Quebec: mining money magnet Quebec is strengthening its standing as the place miners want to be.
The province is expected to get about half of the private investment planned for Canada’s mining industry this year, with spending forecast to jump 62 per cent to a record high of $4.4-billion, according to Stéfane Marion, chief economist at National Bank Financial Inc.
That could add a full percentage point to Quebec’s economic growth, according to Mr. Marion.
One of the key drivers is Quebec’s Plan Nord, a series of mining and infrastructure projects in the province’s north that will lead to over $80-billion in investment over 25 years, according to the government’s website for the plan.
“Quebec’s mining sector is becoming an important growth driver for the province,” Mr. Marion said in a recent report.
The level of investment in mining expected this year is getting close to the $5-billion of the province’s manufacturing sector, the economist notes.
“This unprecedented development suggests a very profound change to the province’s industrial structure,” Mr. Marion said.
Canada’s puny exports to China China’s ability to move Canada’s financial markets is huge, even though as a destination for Canadian exports, the Asian country remains puny.

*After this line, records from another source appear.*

(** The checked increment of the tally the vote goes to. *)
Definition count_vote (vote : DisputeVote) (dispute : Dispute) : R Dispute :=
  match vote with
  | BuyerFavor =>
      c ← ok_or (checked_add U32 (disp_buyer_votes dispute) 1) SupplyOverflow;
      mret (dispute <| disp_buyer_votes := c |>)
  | OrganizerFavor =>
      c ← ok_or (checked_add U32 (disp_organizer_votes dispute) 1) SupplyOverflow;
      mret (dispute <| disp_organizer_votes := c |>)
  end.

Definition vote_on_dispute (event_id : string) (voter : Address) (vote : DisputeVote)
    : R unit :=
  require_auth voter;;
  o ← gets (storage.get_dispute event_id);
  dispute ← ok_or o DisputeNotFound;
  throw_if (bool_decide (disp_status dispute <> Open)
            && bool_decide (disp_status dispute <> Voting)) DisputeNotOpen;;
  now ← ledger_timestamp;
  throw_if (disp_closes_at dispute <=? now) ProposalExpired;;
  voted ← gets (storage.has_voted event_id voter);
  throw_if voted AlreadyVoted;;
  let dispute :=
    if bool_decide (disp_status dispute = Open)
    then dispute <| disp_status := Voting |> else dispute in
  total ← ok_or (checked_add U32 (disp_total_votes dispute) 1) SupplyOverflow;
  let dispute := dispute <| disp_total_votes := total |> in
  dispute ← count_vote vote dispute;
  modify (storage.store_dispute_vote event_id voter vote);;
  storage.add_dispute_vote event_id voter;;
  modify (storage.store_dispute dispute);;
  publish (AgoraEvent.DisputeVoted event_id voter vote now).

Definition resolve_dispute (event_id : string) : R DisputeStatus :=
  o ← gets (storage.get_dispute event_id);
  dispute ← ok_or o DisputeNotFound;
  now ← ledger_timestamp;
  throw_if (now <=? disp_closes_at dispute) ProposalExpired;;
  if bool_decide (disp_status dispute = ResolvedBuyer)
     || bool_decide (disp_status dispute = ResolvedOrganizer)
  then mret (disp_status dispute)
  else
    let total := disp_total_votes dispute in
    buyer_bps ← ok_or (checked_mul U32 (disp_buyer_votes dispute) 10000) SupplyOverflow;
    let meets_quorum :=
      if 0 <? total then disp_quorum_threshold_bps dispute <=? buyer_bps / total
      else false in
    let dispute :=
      dispute <| disp_status :=
                   if meets_quorum
                      && (disp_organizer_votes dispute <? disp_buyer_votes dispute)
                   then ResolvedBuyer else ResolvedOrganizer |> in
    modify (storage.store_dispute dispute);;
    publish (AgoraEvent.DisputeResolved event_id (disp_status dispute)
               (disp_buyer_votes dispute) (disp_organizer_votes dispute)
               (disp_total_votes dispute) now);;
    mret (disp_status dispute).

(** ** The tally *)

(** The voters of [l] that voted [v] on [id]. *)
Definition tally (votes : gmap (string * Address) DisputeVote) (id : string)
    (v : DisputeVote) (l : list Address) : Z :=
  len (filter (fun a => votes !! (id, a) = Some v) l).

Definition tally_ok (votes : gmap (string * Address) DisputeVote) (id : string)
    (l : list Address) (d : Dispute) : Prop :=
  disp_event_id d = id /\ disp_total_votes d = len l /\
  disp_buyer_votes d = tally votes id BuyerFavor l /\
  disp_organizer_votes d = tally votes id OrganizerFavor l /\
  disp_quorum_threshold_bps d = DEFAULT_QUORUM_BPS.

The value of Canada’s shipments to China, the world’s fastest-growing major economy, surged tenfold during the past two decades and amounted to $16.8-billion last year, but that represented a measly 3.8 per cent of total exports. Shipments to the United States accounted for more than 70 per cent.
Two weeks ago, the S&P/TSX index fell sharply after China cut its economic growth forecast. One reason China can cause Canada’s stock market to swing is that the Asian country is a major consumer of potash, iron ore, gold, copper, lumber and other commodities, and demand from China affects prices of those products worldwide. Companies that produce or process those commodities account for many of the listings on the Toronto Stock Exchange.
“China slowing down is not really an export story, it’s a commodity story,” Benjamin Tal, an economist in Toronto at CIBC World Markets Inc., said in an interview. “And given the fact that we are a commodity-based economy and the TSX is heavily impacted by the commodity market, what happens in China is really impacting Canada.”
Auto sales move into the fast lane Trends in Canadian car buying suggest consumption may be boosting employment and the economy more than expected, especially in Quebec.
Nationwide auto sales soared to the second-highest monthly level on record in January. Based on Statistics Canada’s preliminary estimate for February, the outlook for the first quarter is bright, according to Krishen Rangasamy, an economist at National Bank Financial Inc.
“Those numbers tell us that the Canadian consumer is doing well,” Mr. Rangasamy said in an interview. “If they’re spending on durable goods, it must mean they’re confident about what the economy is going to do.”
And while car purchases in January gained in all provinces, Quebec saw an increase of almost 10 per cent despite a 1 per cent hike in the province’s sales tax, Mr. Rangasamy noted in a report.
“That adds to mounting evidence that Quebec’s employment picture may be a tad better than what’s implied by the Labour Force Survey,” Mr. Rangasamy said.